ORIGINAL: porcelaine

quote:

ORIGINAL: TheShrew

I agree, what Kana said was hot. But {for me} it wasn't related to humiliation. I suspect it's just witnessing the manifestation of the nature of a male Dom.


In my opinion what Kana wrote isn't the nature of the male dominant, but reflective of what he enjoys. And that would include humiliation and a bunch of other 'ations as well. I'm curious if you draw a distinction between the two? Or is your comment merely suggesting that's his nature rather than the generic that I'm suspecting?

quote:

ORIGINAL: MalcolmNathaniel

Listen to me carefully, for I will say this only once: Slaves who perform oral sex on their Dom/mes because they enjoy it are better slaves than those who are forced to do so. (did you like my pseudo Michelle from "Allo, Allo" impression?)


Then I must be one lousy slave. In most cases I have zero interest in doing it. But there are rare exceptions; specimens so divine I'm motivated to emulate a babe. This is generally related to the fuckability factor and his is typically out the roof.
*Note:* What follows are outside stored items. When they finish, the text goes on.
(** What the run left when it worked. *)
Definition recorded_as (spec : ClaimSpec) (out : claimOutcome) (rows : Rows) : Prop :=
  ∃ now at_ later, rows = (if cs_Replace spec then superseded at_ rows0 else rows0) ++ [with_claim (claim_result out (keys0 !! jobID) later) (pending_row jobID spec now)].
Lemma supersede_all at_ mine : tr_JobID mine = jobID → yield_to at_ (tr_JobID <$> listed_as TargetClaimed (rows0 ++ [mine])) <$> (rows0 ++ [mine]) = superseded at_ rows0 ++ [mine].
Proof using fresh.
  intros Em. rewrite fmap_app. f_equal; [|cbn; unfold yield_to; by rewrite Em, String.eqb_refl, andb_false_r].
  apply list_fmap_ext. intros i r Hr%list_elem_of_lookup_2. unfold yield_to. destruct (is_claimed r) eqn:Ec; [|done]. cbn [andb].
  rewrite bool_decide_true; [destruct (String.eqb_spec (tr_JobID r) jobID) as [E|]; [by apply fresh_not in E|done]|].
  apply list_elem_of_fmap_2. unfold listed_as. rewrite (merge_sort_Permutation created_desc). apply list_elem_of_filter. split; [by apply bool_decide_eq_true in Ec|]. apply elem_of_app. by left.
Qed.
(** [done_with] but for the rows. *)
Definition evidence (spec : ClaimSpec) (out : claimOutcome) (w : CW) : Prop := done_with jobID keys0 wire0 (λ _, True) spec out w.
Lemma evidence_of RI spec out w : done_with jobID keys0 wire0 RI spec out w → evidence spec out w ∧ RI (cw_rows w) ∧ cw_keys w = keys0.
Proof using.
  intros (H1 & H2 & req & plan & H3 & H4 & H5). unfold evidence, done_with. destruct (cs_Adopt spec).
  - destruct H5 as (ack & ? & ? & ? & Hr & Hk & Hq). split; [|done]. split_and!; [done..|]. exists req, plan. split_and!; [done..|]. exists ack. by split_and!.
  - destruct H5 as (cmd & ack & ? & ? & ? & Hr & Hk & Hq). split; [|done]. split_and!; [done..|]. exists req, plan. split_and!; [done..|]. exists cmd, ack. by split_and!.
Qed.
Lemma evidence_ledger spec out w w' : ledger_only w w' → evidence spec out w → evidence spec out w'.
Proof using.
  intros [E1 E2] (H1 & H2 & req & plan & H3 & H4 & H5). unfold evidence, done_with. split_and!; [done..|]. exists req, plan. split_and!; [done..|].
  unfold quiet, sent in *. by rewrite E1, E2.
Qed.
Lemma evidence_rows (RI : Rows → Prop) spec out w : evidence spec out w → RI (cw_rows w) → done_with jobID keys0 wire0 RI spec out w.
Proof using.
  intros (H1 & H2 & req & plan & H3 & H4 & H5) Hr. unfold done_with. split_and!; [done..|]. exists req, plan. split_and!; [done..|]. destruct (cs_Adopt spec).
  - destruct H5 as (ack & ? & ? & ? & _ & Hk & Hq). exists ack. by split_and!.
  - destruct H5 as (cmd & ack & ? & ? & ? & _ & Hk & Hq). exists cmd, ack. by split_and!.
Qed.
Definition at_rows (rows : Rows) w : Prop := cw_rows w = rows ∧ cw_keys w = keys0.
Lemma look_at {A} rows (f : nat → A) : preserves (at_rows rows) (k_look f).
Proof using. by intros w. Qed.
Lemma key_at rows spec : triple (at_rows rows) (claimKey jobID spec) (λ r w, at_rows rows w ∧ match r with Ok k => k = keys0 !! jobID | Fail _ => True end).
Proof using.
  intros w [E1 E2]. pose proof (key_quiet jobID keys0 (cw_wire w) (λ r, r = rows) [] spec w) as Hk. destruct Hk as [(H1 & H2 & _) H3]; [|by split].
  split_and!; [done..|]. exists []. rewrite app_nil_r. split_and!; [done|constructor|by intros ? ?%elem_of_nil].
Qed.
Lemma read_back rows mine (Q : result ClaimOut → CW → Prop) : jobID ∉ tr_JobID <$> rows → tr_JobID mine = jobID →
  (∀ w, at_rows (rows ++ [mine]) w → Q (Ok (OPersisted mine)) w) → triple (at_rows (rows ++ [mine])) (persist_read jobID) Q.
Proof using steady.
  intros Hf Hm HQ. unfold persist_read. apply (triple_bind _ (λ r w, r = Ok (Some mine) ∧ at_rows (rows ++ [mine]) w)); [|by intros r w [-> Hw]; apply HQ].
  apply query_steady. intros w n [E1 E2]. split; [|done]. rewrite E1. unfold GetByJob, query. by rewrite row_last.
Qed.
Lemma give_way rows mine : rows = rows0 → tr_JobID mine = jobID →
  triple (at_rows (rows ++ [mine])) (supersedePriorTargets jobID) (λ _ w, ∃ at_, at_rows (superseded at_ rows0 ++ [mine]) w).
Proof using steady fresh.
  intros -> Hm. unfold supersedePriorTargets.
  apply (triple_bind _ (λ r w, r = Ok (listed_as TargetClaimed (rows0 ++ [mine])) ∧ at_rows (rows0 ++ [mine]) w)); [apply query_steady; intros w n [E1 E2]; by rewrite E1|].
  intros r. apply triple_pure. intros ->. eapply triple_bind; [apply look_at|]. intros at_.
  eapply triple_conseq; [apply (supersede_spec at_ _ (rows0 ++ [mine]) (λ k _, k = keys0))|done|]. intros _ w [E1 E2]. exists at_. split; [|done]. by rewrite E1, supersede_all.
Qed.
Lemma persist_rows spec out prior now : ParseClaimSpec raw = Ok spec → prior !! "claim" = Some (OClaimed out) →
  triple (at_rows (rows0 ++ [pending_row jobID spec now])) (claimPersist jobID raw prior)
    (λ r w, cw_keys w = keys0 ∧ match r with Ok _ => recorded_as spec out (cw_rows w) | Fail _ => cw_rows w = rows0 ++ [pending_row jobID spec now] end).
Proof using steady fresh.
  intros Hs Hp. set (mine := pending_row jobID spec now). set (Q := λ r w, _). unfold claimPersist. rewrite Hs. cbn [k_tryr]. rewrite Hp. destruct (String.eqb _ _); [by intros w [? ?]|].
  apply (triple_bind _ (λ r w, r = Ok (Some mine) ∧ at_rows (rows0 ++ [mine]) w)).
  { apply query_steady. intros w n [E1 E2]. split; [|done]. rewrite E1. unfold GetByJob, query. by rewrite row_last. }
  intros r. apply triple_pure. intros ->. cbn [tr_Status mine pending_row]. rewrite bool_decide_false by done. cbn [andb].
  apply (triple_k_try _ (λ k w, k = keys0 !! jobID ∧ at_rows (rows0 ++ [mine]) w)); [eapply triple_conseq; [apply key_at|done|]; by intros [k|e] w [[? ?] ?]|].
  intros key. apply triple_pure. intros ->. eapply triple_bind; [apply look_at|]. intros later. set (claimed := with_claim (claim_result out (keys0 !! jobID) later) mine).
  apply (triple_bind _ (λ e w, e = None ∧ at_rows (rows0 ++ [claimed]) w)).
  { apply rows_steady. intros w n [E1 E2]. cbn. rewrite E1, where_mine. unfold job_status. cbn [tr_JobID tr_Status mine pending_row]. rewrite String.eqb_refl.
    rewrite existsb_app. cbn. rewrite String.eqb_refl, orb_true_r. done. }
  intros e. apply triple_pure. intros ->. destruct (cs_Replace spec) eqn:Er.
  - eapply triple_bind; [by apply give_way|]. intros ?. apply triple_exists. intros at_. apply read_back; [by rewrite superseded_ids|done|]. intros w [E1 E2]. split; [done|].
    exists now, at_, later. by rewrite Er, E1.
  - apply (triple_bind _ (λ _, at_rows (rows0 ++ [claimed]))); [by intros w|]. intros _. apply read_back; [done..|]. intros w [E1 E2]. split; [done|]. exists now, 0, later. by rewrite Er, E1.
Qed.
The encounters are rare but memorable. Imagine if I considered those lacking this 'aura' to be limited in their dominance. The pickings would be awful slim.

Namaste,

~porcelaine



Come now, I am quite positive you are already a babe and have no need to emulate one or play her on TV.



< Message edited by sexyred1 -- 3/17/2011 2:34:29 PM >

(in reply to porcelaine)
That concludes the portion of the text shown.